(** * NOMAD-CAMELS chat agents: a shallow embedding

    The two agent classes of [nomad_camels/gui/agents]
    ([ProtocolAgent] in [protocol_agent.py] and [MeasurementControlAgent]
    in [measurement_control_agent.py]) are embedded as functions in a small
    monad carrying the agent object, the exceptions a Python call may raise
    and the trace of outward effects (model calls, host calls, log lines,
    started threads).

    The development is organised as follows:
    - [Str], [Dict]: strings and insertion-ordered dictionaries;
    - [Py]: the fragment of the Python runtime the agents rely on (dynamic
      values, truthiness, [str]/[repr], [dict.get], [in], subscripts and
      the exceptions they raise);
    - [Eff]: the effect monad and the collaborators of an agent (model,
      host window, clock);
    - [ProtocolAgent], [MeasurementControlAgent]: the two classes, method
      by method; the registry of monitors and its records live in a store
      of shared, mutable dictionaries;
    - [Obs], [Examples]: what the properties observe of a run, and the
      concrete requests they are tried on;
    - [StrFacts] to [MonitorFacts]: the properties of the handlers and of
      the routers;
    - [Witnesses]: the properties at work on the concrete requests.

    Conventions.  The request text is a string; [parameters] and [context]
    are dictionaries with string keys, as their annotation [Dict[str, Any]]
    says, and what they hold is dynamic.  Strings are byte strings:
    [str.lower], [len] and [repr] are exact on ASCII text.  An exception is
    an instance of [Exception], given by its class name and its [str]. *)

From Stdlib Require Import String Ascii List ZArith Bool Arith Lia.
From Stdlib Require Import DecimalString.
Import ListNotations.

Exercise aim
Report how many lines in the listing above include the word "method". Give nothing but the number.

Answer to this task
2